No, I’m not pregnant.

When I said last week that I had a pot belly I need to get rid of, I really wasn’t kidding. This is what I look like in my “skinny jeans” with a close-fitting tee. I weighed in at 152 pounds this morning, which is close to the heaviest I’ve ever been. (I’m about 5’7″-ish.) While I am well aware that other people struggle with far worse weight problems, I am nevertheless utterly horrified at myself. I don’t like looking like this. Now, to be fair, I don’t look quite this awful when I’m wearing clothes that fit properly; the jeans are exaggerating the spare tire. But I want to be able to wear this outfit and get away with it, dammit. That’s my goal. I mean I could say that I know that abdominal fat puts me at higher risk for heart disease etc., but really, I don’t care. I just want to look hot. Yeah, I’m that vain.
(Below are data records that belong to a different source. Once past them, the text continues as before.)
(** [executeQuery] always ends the process. *)
Lemma executeQuery_exits (env : Env) (args : Args) (c : calls) :
  exists code c' out,
    executeQuery env args c = (Exited code, c', out)
    /\ teardown out = expected_teardown env args.
Proof.
  pose proof (final_executeQuery env args c) as H.
  destruct (executeQuery env args c) as [[r c'] out]; destruct r; try easy.
  now exists code, c', out.
Qed.

(** The handler of the immediate attempt never runs: the last statement of
    the script is one call of [executeQuery]. *)
Lemma race_single_attempt (env : Env) (args : Args) (c : calls) :
  race env args c
  = (debug args "Attempting immediate query execution..." ;;
     executeQuery env args) c.
Proof.
  unfold race, bind.
  destruct (debug args _ c) as [[r c1] out1]; destruct r; try reflexivity.
  unfold try_catch.
  destruct (executeQuery_exits env args c1) as (code & c' & out & E & _).
  now rewrite E.
Qed.

Lemma race_exits (env : Env) (args : Args) (c : calls) :
  exists code c' out,
    race env args c = (Exited code, c', out)
    /\ teardown out = expected_teardown env args.
Proof.
  rewrite race_single_attempt. unfold bind, debug.
  destruct (executeQuery_exits env args c) as (code & c' & out & E & Ht).
  destruct (debugFlag (flags args)); simpl; rewrite E;
    eexists _, _, _; (split; [reflexivity|]); exact Ht.
Qed.

(** Once the room link is decoded and the session is ready and joined, the
    script reaches its last statement. *)
Lemma main_reaches_race (env : Env) (args : Args) (key secret : list Byte.byte)
  (c : calls) :
  decodeRoomLink (z32_decode env) (roomLink args) = Some (key, secret) ->
  sheets_ready env = Resolved tt ->
  swarm_join env = Resolved tt ->
  exists pre,
    undebug pre = startup_trace env args key secret
    /\ teardown pre = []
    /\ main env args c
       = (fst (fst (race env args c)), snd (fst (race env args c)),
          (pre ++ snd (race env args c))%list).
Proof.
  intros Hd Hr Hj. unfold main. rewrite Hd, Hr, Hj.
  unfold bind, debug, emit, ret, await.
  destruct (debugFlag (flags args)); simpl;
    destruct (race env args c) as [[r c'] out]; simpl.
  - exists [DebugLine "Args parsed"; DebugLine "using storagePath";
            DebugLine "Creating store, swarm, wakeup, blind...";
            NewCorestore (storagePath env args);
            DebugLine "Store, swarm, wakeup, blind created";
            DebugLine "Decoding room link..."; DebugLine "Room link decoded";
            DebugLine "Creating SchemaSheets..."; NewSchemaSheets key secret;
            DebugLine "SchemaSheets created";
            DebugLine "Waiting for sheets.ready()..."; Ready;
            DebugLine "sheets.ready() complete"; DebugLine "Joining swarm...";
            Join; DebugLine "Swarm joined";
            DebugLine "Adding autobase background..."; AddAutobaseBackground;
            DebugLine "Autobase background added"].
    repeat split.
  - exists (startup_trace env args key secret). repeat split.
Qed.

(* ===================================================================== *)
(** * Runs                                                                *)
(* ===================================================================== *)

(** A run that gets past the startup exits, after one teardown. *)
Lemma run_started (env : Env) (args : Args) :
  started env args = true ->
  exists code out,
    run env args = (Exited code, out)
    /\ teardown out = expected_teardown env args.
Proof.
  unfold started. intros S.
  destruct (decodeRoomLink _ _) as [[key secret]|] eqn:Hd; [|discriminate].
  destruct (sheets_ready env) as [[]|] eqn:Hr; [|discriminate].
  destruct (swarm_join env) as [[]|] eqn:Hj; [|discriminate].
  destruct (main_reaches_race env args _ _ no_calls Hd Hr Hj) as (pre & _ & Hp & E).
  destruct (race_exits env args no_calls) as (code & c' & out & Er & Ht).
  unfold run. rewrite E, Er. simpl.
  exists code, (pre ++ out)%list. split; [reflexivity|].
  now rewrite teardown_app, Hp, Ht.
Qed.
So getting rid of this spare tire is going to require a multi-pronged approach. No crash dieting, that’s for sure; slow and steady wins the race here. I have a lot of bad habits that have contributed to me looking like this. I’ll be talking about these “issues” of mine in the weeks to come, and what I plan to do to change them.
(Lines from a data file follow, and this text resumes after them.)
(** X13: while the history source is open the pump serves the history
    only. The updates it has written to [Out], followed by what is left in
    the history buffer, are the dispatchable history updates in their order
    of arrival; every [nil] pointer it has written stands for one update
    taken off the front of the live buffer, which is lost: the live buffer
    is what it held plus the dispatchable live arrivals, less as many
    leading updates as [nil] pointers were sent. *)
Theorem pump_serves_history_while_open (s0 s s' : Subscriber.t) (evs : list event)
  (out : list (option Update.t)) :
  pump_inv s0 s ->
  updateSrc.In (Subscriber.HistorySrc s) = true ->
  updateSrc.In (Subscriber.LiveSrc s) = true ->
  HistoryClosed ∉ evs ->
  start s evs = (out, Some s') ->
  sent_updates out ++ updateSrc.buffer (Subscriber.HistorySrc s')
  = updateSrc.buffer (Subscriber.HistorySrc s)
    ++ List.filter (dispatchableb s0) (history_updates evs)
  /\ updateSrc.buffer (Subscriber.LiveSrc s')
     = drop (sent_nils out)
         (updateSrc.buffer (Subscriber.LiveSrc s)
          ++ List.filter (dispatchableb s0) (live_updates evs))
  /\ (sent_nils out <= length (updateSrc.buffer (Subscriber.LiveSrc s)
                               ++ List.filter (dispatchableb s0) (live_updates evs)))%nat
  /\ updateSrc.In (Subscriber.HistorySrc s') = true.
Proof using Template_Match.
  intros Hinv Hh Hl Hopen Hrun.
  destruct (start_open_history s0 evs s s' out Hinv Hh Hl Hopen Hrun)
    as (Hhist & (lost & Hlen & Hlost) & Hh' & _).
  split; [exact Hhist|]. rewrite Hlost, <- Hlen.
  split; [rewrite drop_app_length; reflexivity|].
  split; [rewrite length_app; lia|exact Hh'].
Qed.

(** A run through the close of the history source: the open phase, then
    the queue. *)
Lemma start_replay_then_live (s0 s s' : Subscriber.t)
  (evs1 evs2 : list event) (out : list (option Update.t)) :
  pump_inv s0 s ->
  updateSrc.In (Subscriber.HistorySrc s) = true ->
  updateSrc.In (Subscriber.LiveSrc s) = true ->
  HistoryClosed ∉ evs1 ->
  start s (evs1 ++ HistoryClosed :: evs2) = (out, Some s') ->
  sent_updates out
  ++ updateSrc.buffer (Subscriber.HistorySrc s')
  ++ updateSrc.buffer (Subscriber.LiveSrc s')
  = (updateSrc.buffer (Subscriber.HistorySrc s)
     ++ List.filter (dispatchableb s0) (history_updates evs1))
    ++ drop (sent_nils out)
         (updateSrc.buffer (Subscriber.LiveSrc s)
          ++ List.filter (dispatchableb s0) (live_updates evs1))
    ++ List.filter (dispatchableb s0) (live_updates evs2)
  /\ sent_nils out = sent_nils (start s evs1).1
  /\ updateSrc.In (Subscriber.HistorySrc s') = false.
Proof using Template_Match.
  intros Hinv Hh Hl Hopen Hrun. rewrite start_app in Hrun.
  destruct (start s evs1) as [out1 [s1|]] eqn:Hrun1; [|discriminate].
  pose proof (start_pump_inv s0 evs1 s s1 out1 Hinv Hrun1) as Hinv1.
  destruct (start_open_history s0 evs1 s s1 out1 Hinv Hh Hl Hopen Hrun1)
    as (Hhist1 & (lost & Hlen & Hlost) & Hh1 & Hl1).
  cbn [start select] in Hrun. rewrite Hh1 in Hrun.
  destruct (start _ evs2) as [out2 final] eqn:Hrun2.
  injection Hrun as <- ->.
  apply start_closed_history with (s0 := s0) in Hrun2.
  - revert Hrun2. subscriber_fields. intros (Hq & Hh' & _).
    apply (f_equal sent_updates) in Hq as Hqu.
    apply (f_equal sent_nils) in Hq.
    rewrite sent_updates_app in Hqu. rewrite sent_nils_app in Hq.
    rewrite !(proj1 (sent_updates_map_Some _)) in Hqu.
    rewrite !(proj2 (sent_updates_map_Some _)) in Hq.
    rewrite sent_updates_app, sent_nils_app. cbn [fst].
    replace (sent_nils out2) with 0%nat by lia. rewrite Nat.add_0_r.
    split; [|split; [reflexivity|exact Hh']].
    rewrite Hlost, <- Hlen, drop_app_length.
    rewrite <- Hhist1, <- !app_assoc, Hqu. reflexivity.
  - destruct Hinv1 as (Hsame & Hc & Hhb & Hlb).
    unfold pump_inv. subscriber_fields.
    split; [exact Hsame|split; [exact Hc|split; assumption]].
  - reflexivity.
  - subscriber_fields. exact Hl1.
Qed.

Lemma start_drained (evs : list event) :
  forall (s s' : Subscriber.t) (out : list (option Update.t)),
    history_drained s -> start s evs = (out, Some s') -> history_drained s'.
Proof.
  induction evs as [|e evs IH]; intros s s' out Hd Hrun; cbn [start] in Hrun.
  - injection Hrun as _ <-. exact Hd.
  - destruct (select s e) as [| |s1 sent|] eqn:Hsel; try discriminate.
    + exact (IH _ _ _ Hd Hrun).
    + pose proof (history_drained_stable s s1 e sent Hd Hsel) as Hd1.
      destruct (start s1 evs) as [out1 final] eqn:Hrun1.
      injection Hrun as _ ->. exact (IH _ _ _ Hd1 Hrun1).
Qed.

(** X14: the whole life of a pump that replays a history: on a schedule
    [evs1], then the close of the history source, then [evs2], the updates
    written to [Out] followed by what the buffers still hold are, in this
    order, the dispatchable history updates, the dispatchable live updates
    of [evs1] less those lost to a [nil] pointer, and the dispatchable live
    updates of [evs2]. Replayed updates come before live ones, each group
    in its order of arrival, and [nil] pointers are written only before the
    close. *)
Theorem pump_replays_then_goes_live (s0 s s' : Subscriber.t)
  (evs1 evs2 : list event) (out : list (option Update.t)) :
  pump_inv s0 s ->
  updateSrc.In (Subscriber.HistorySrc s) = true ->
  updateSrc.In (Subscriber.LiveSrc s) = true ->
  HistoryClosed ∉ evs1 ->
  start s (evs1 ++ HistoryClosed :: evs2) = (out, Some s') ->
  sent_updates out
  ++ updateSrc.buffer (Subscriber.HistorySrc s')
  ++ updateSrc.buffer (Subscriber.LiveSrc s')
  = (updateSrc.buffer (Subscriber.HistorySrc s)
     ++ List.filter (dispatchableb s0) (history_updates evs1))
    ++ drop (sent_nils out)
         (updateSrc.buffer (Subscriber.LiveSrc s)
          ++ List.filter (dispatchableb s0) (live_updates evs1))
    ++ List.filter (dispatchableb s0) (live_updates evs2)
  /\ sent_nils out = sent_nils (start s evs1).1
  /\ updateSrc.In (Subscriber.HistorySrc s') = false.
Proof using Template_Match.
  exact (start_replay_then_live s0 s s' evs1 evs2 out).
Qed.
My first issue is my tendency to run on a sleep deficit. I stay up too late (like I’m doing now) instead of going to bed in good time to be up with Sam at 6:30 a.m. I’ve always been a night owl; I like the wee hours. But I have got to get into the habit of being asleep at a reasonable hour if I’m going to win the battle of the bulge. All the weight loss research indicates that people who don’t sleep enough tend to weigh more, probably due to a more sluggish metabolism combined with a tendency to consume more food, especially sugar, to fight off daytime sleepiness. What’s more, if I don’t break this bad habit of not sleeping enough, I’m going to be dead on my feet when I go back to work. And although I admit it is vanity that is driving my health kick here, I know damn well it’s far more important that I be alert and energetic for Sam’s sake. He deserves no less.
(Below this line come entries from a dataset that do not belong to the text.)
(** A stand-in for python-slugify on ASCII letters, digits and spaces:
    letters are lowered, a space becomes a hyphen. *)
Definition lower (c : ascii) : ascii :=
  let n := nat_of_ascii c in
  if ((65 <=? n) && (n <=? 90))%nat then ascii_of_nat (n + 32)
  else if (n =? 32)%nat then "-"%char
  else c.

Fixpoint slugify (s : string) : string :=
  match s with
  | EmptyString => EmptyString
  | String c rest => String (lower c) (slugify rest)
  end.

Definition channels : list Channel.t :=
  [ Channel.mk 1 "Book Club" "book-club" 1 ].

(** A stand-in for werkzeug: the hash is the salt, a dollar sign and the
    password; checking compares what follows the first dollar sign. *)
Fixpoint after_dollar (pwhash : string) : option string :=
  match pwhash with
  | EmptyString => None
  | String c rest => if Ascii.eqb c "$" then Some rest else after_dollar rest
  end.

Definition werkzeug : App.Werkzeug :=
  {| App.generate_password_hash := fun salt password =>
       (salt ++ "$" ++ password)%string;
     App.check_password_hash := fun pwhash password =>
       match after_dollar pwhash with
       | Some p => String.eqb p password
       | None => false
       end |}.

Definition alice : User.t := User.mk 1 "alice" "a@x.com" "s1$correct horse" true.

(** One account; two codes issued to it, one minute apart, none used. *)
Definition older_code : PasswordReset.t :=
  PasswordReset.mk 1 "a@x.com" "111111" 0 false.

Definition newer_code : PasswordReset.t :=
  PasswordReset.mk 2 "a@x.com" "222222" 60000000 false.

Definition database : App.Db := App.mkDb [alice] [older_code; newer_code].

(** A second account, with the same password, that an administrator has
    deactivated; and a browser that has not logged in. *)
Definition carol : User.t := User.mk 2 "carol" "c@x.com" "s1$correct horse" false.

Definition world_with_carol : App.World :=
  App.mkWorld (App.mkDb [alice; carol] []) (App.mkSession None None) [].

(** A browser that has not logged in, and one that is waiting to verify a
    code for alice. *)
Definition fresh_world : App.World :=
  App.mkWorld database (App.mkSession None None) [].

Definition awaiting_world : App.World :=
  App.mkWorld database (App.mkSession None (Some "a@x.com")) [].

(** Two minutes after the first code was issued; the commit succeeds and the
    mail server is down. *)
Definition env : App.Env :=
  App.mkEnv 120000000 (fun k => (3 * k + 4)%nat) "s2" true false.

Definition post (fields : list (string * string)) : App.Request :=
  App.mkRequest App.POST true fields.

Definition request_code : App.Request :=
  post [("email", "a@x.com"); ("login_type", "code")].

Definition request_code_unknown : App.Request :=
  post [("email", "b@x.com"); ("login_type", "code")].

Definition login_right_password : App.Request :=
  post [("email", "a@x.com"); ("password", "correct horse")].

Definition login_carol : App.Request :=
  post [("email", "c@x.com"); ("password", "correct horse")].

Definition login_wrong_password : App.Request :=
  post [("email", "a@x.com"); ("password", "wrong")].

Definition login_unknown_address : App.Request :=
  post [("email", "b@x.com"); ("password", "wrong")].

Definition verify_older_code : App.Request := post [("code", "111111")].

Definition verify_wrong_code : App.Request := post [("code", "000000")].

Definition register_taken_address : App.Request :=
  post [("email", "a@x.com"); ("username", "bob"); ("password", "12345678")].

(** A registration that breaks the declared constraints of
    [RegistrationForm]: two-character username, five-character password,
    terms not ticked. *)
Definition register_short : App.Request :=
  post [("email", "b@x.com"); ("username", "ab"); ("password", "short")].

Definition register_short_data : Forms.RegistrationFormData :=
  Forms.mkRegistrationFormData "ab" "b@x.com" "short" "" false.


(** The same request time with a mail transport that works, and one minute
    later. *)
Definition env_mail : App.Env :=
  App.mkEnv 120000000 (fun k => (3 * k + 4)%nat) "s2" true true.

Definition env_later : App.Env :=
  App.mkEnv 180000000 (fun _ => 0%nat) "s3" true true.

Definition verify_issued_code : App.Request := post [("code", "470369")].

Definition register_bob : App.Request :=
  post [("email", "b@x.com"); ("username", "bob"); ("password", "12345678")].

Definition login_bob : App.Request :=
  post [("email", "b@x.com"); ("password", "12345678")].

Definition get_page : App.Request := App.mkRequest App.GET false [].

(** The world after the first registration on the empty tables. *)
Definition world_after_register : App.World :=
  fst (App.register (werkzeug := werkzeug) env register_bob App.initial).

(** The new account logs out and asks for a code, with a mail transport
    that works. *)
Definition request_code_bob : App.Request :=
  post [("email", "b@x.com"); ("login_type", "code")].

Definition world_after_issue : App.World :=
  fst (App.login (werkzeug := werkzeug) env_mail request_code_bob
         (fst (App.logout world_after_register))).

Definition chess_club : Channel.t := Channel.mk 0 "Chess Club" "chess-club" 1.

Definition zero_points : Forms.PointsAllocationFormData :=
  Forms.mkPointsAllocationFormData "alice" (Some 0) "welcome".

(** Text beyond ASCII: a no-break space (U+00A0, the bytes 194 and 160), and
    the letter e with an acute accent (U+00E9, the bytes 195 and 169). *)
Definition no_break_space : string :=
  String (ascii_of_nat 194) (String (ascii_of_nat 160) EmptyString).

Definition e_acute : string :=
  String (ascii_of_nat 195) (String (ascii_of_nat 169) EmptyString).

(** A registration whose username is two accented letters, and an
    allocation whose username is a no-break space. *)
Definition register_accents : Forms.RegistrationFormData :=
  Forms.mkRegistrationFormData (e_acute ++ e_acute)%string "b@x.com" "12345678"
    "" true.

Definition blank_points : Forms.PointsAllocationFormData :=
  Forms.mkPointsAllocationFormData no_break_space (Some 5) "welcome".

(** Three tables as the backup reads them: one fully, one whose SELECT
    raises, one whose columns cannot be listed. *)
Definition users_read : DbBackup.TableRead :=
  DbBackup.mkTableRead "users" (Some [[("id", "1")]])
    (Some [DbBackup.mkColumn "id" "INTEGER" false None]).

Definition broken_read : DbBackup.TableRead :=
  DbBackup.mkTableRead "broken" None (Some []).

Definition posts_read : DbBackup.TableRead :=
  DbBackup.mkTableRead "posts" (Some []) None.

Definition tables_read : list DbBackup.TableRead :=
  [users_read; broken_read; posts_read].
End Sample.

(** * Properties *)

(** ** Reactions: one target per row *)

Section ReactionTarget.

Lemma chk_reaction_target_iff (r : Reaction.t) :
  Reaction.chk_reaction_target r = true <-> Reaction.exactly_one_target r.
Proof.
  unfold Reaction.chk_reaction_target, Reaction.exactly_one_target.
  destruct (Reaction.post_id r), (Reaction.comment_id r); cbn;
    split; intro H; try reflexivity; try discriminate.
  - destruct H as [[_ H] | [H _]]; discriminate.
  - left; split; [discriminate | reflexivity].
  - right; split; [reflexivity | discriminate].
  - destruct H as [[H _] | [_ H]]; contradiction.
Qed.

Lemma check_constraints_passed (others : list Reaction.t) (r : Reaction.t) :
  Reaction.check_constraints others r = None ->
  Reaction.exactly_one_target r.
Proof.
  unfold Reaction.check_constraints. intro H.
  apply chk_reaction_target_iff.
  destruct (Reaction.chk_reaction_target r); [reflexivity | discriminate].
Qed.

Lemma check_constraints_rejects (others : list Reaction.t) (r : Reaction.t) :
  ~ Reaction.exactly_one_target r ->
  Reaction.check_constraints others r
  = Some (CheckViolation "chk_reaction_target").
Proof.
  intro H. unfold Reaction.check_constraints.
  destruct (Reaction.chk_reaction_target r) eqn:E; [| reflexivity].
  apply chk_reaction_target_iff in E. contradiction.
Qed.

Lemma exactly_one_target_with_id (i : Z) (r : Reaction.t) :
  Reaction.exactly_one_target r ->
  Reaction.exactly_one_target (Reaction.with_id i r).
Proof. intro H; exact H. Qed.

Lemma both_or_neither_not_one (r : Reaction.t) :
  (Reaction.post_id r <> None /\ Reaction.comment_id r <> None)
  \/ (Reaction.post_id r = None /\ Reaction.comment_id r = None) ->
  ~ Reaction.exactly_one_target r.
Proof.
  unfold Reaction.exactly_one_target.
  intros [[Hp Hc] | [Hp Hc]] [[Hp' Hc'] | [Hp' Hc']]; contradiction.
Qed.

Lemma insert_keeps_targets (table table' : list Reaction.t) (r : Reaction.t) :
  Forall Reaction.exactly_one_target table ->
  Reaction.insert table r = Ok table' ->
  Forall Reaction.exactly_one_target table'.
Proof.
  unfold Reaction.insert. intros Hall H.
  destruct (Reaction.check_constraints table r) eqn:E; [discriminate |].
  injection H as <-.
  apply Forall_app; split; [assumption |].
  constructor; [| constructor].
  apply exactly_one_target_with_id. eapply check_constraints_passed; eassumption.
Qed.

Lemma update_keeps_targets (table table' : list Reaction.t) (i : Z)
  (r : Reaction.t) :
  Forall Reaction.exactly_one_target table ->
  Reaction.update table i r = Ok table' ->
  Forall Reaction.exactly_one_target table'.
Proof.
  unfold Reaction.update. intros Hall H.
  destruct (Reaction.check_constraints _ r) eqn:E; [discriminate |].
  injection H as <-.
  apply check_constraints_passed in E.
  induction Hall as [| x l Hx _ IH]; cbn; constructor; [| exact IH].
  destruct (Reaction.id x =? i); [apply exactly_one_target_with_id |]; assumption.
Qed.

Lemma delete_keeps_targets (table : list Reaction.t) (i : Z) :
  Forall Reaction.exactly_one_target table ->
  Forall Reaction.exactly_one_target (Reaction.delete table i).
Proof.
  unfold Reaction.delete. intro Hall.
  apply Forall_forall. intros x Hx. apply filter_In in Hx as [Hx _].
  revert x Hx. apply Forall_forall. exact Hall.
Qed.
Toward that goal, I will be posting a sleep diary each week, indicating what time I went to bed each night, and whether I wore my CPAP mask. (I suffer from sleep apnea.) I haven’t been diligent about putting it on lately because it’s cumbersome and tends to dry out my throat a bit, but I feel so much better in the mornings when I have slept with it on. Enough already. Feel free to scold me if I stay up past midnight more than one night a week, or don’t wear my CPAP.

I hesitated before posting this, I really did. I took the picture with my Blackberry on purpose… I wanted a tiny bit of forgiving low-resolution blurriness, as I couldn’t quite bear to see a sharper image of the current state of affairs. Putting it up here for the world to see… ay ay ay. But if I’m going to change my body, I not only need to be honest with myself, I need to be accountable, and hopefully get some support. Last week you saw the good; this week you’re seeing the bad and the ugly.

Which leads me to today’s Link of the Day: A. J. Jacobs’s article, “I Think You’re Fat.” I recently picked up his book, Guinea Pig: My Life as an Experiment, in the bargain books at Chapters. It’s quite an entertaining read so far. This essay in particular was very thought-provoking (and funny). I can tell you now, no matter how frank you think I’ve been in this post, there’s no way I’m going to be taking up Radical Honesty anytime soon. Blurting out everything I think, unfiltered? No thank you. Polite white lies are a cornerstone of our civil society, and I for one will continue to tell them. And some things will never, ever be discussed here on ye olde blog; a girl has to keep some secrets…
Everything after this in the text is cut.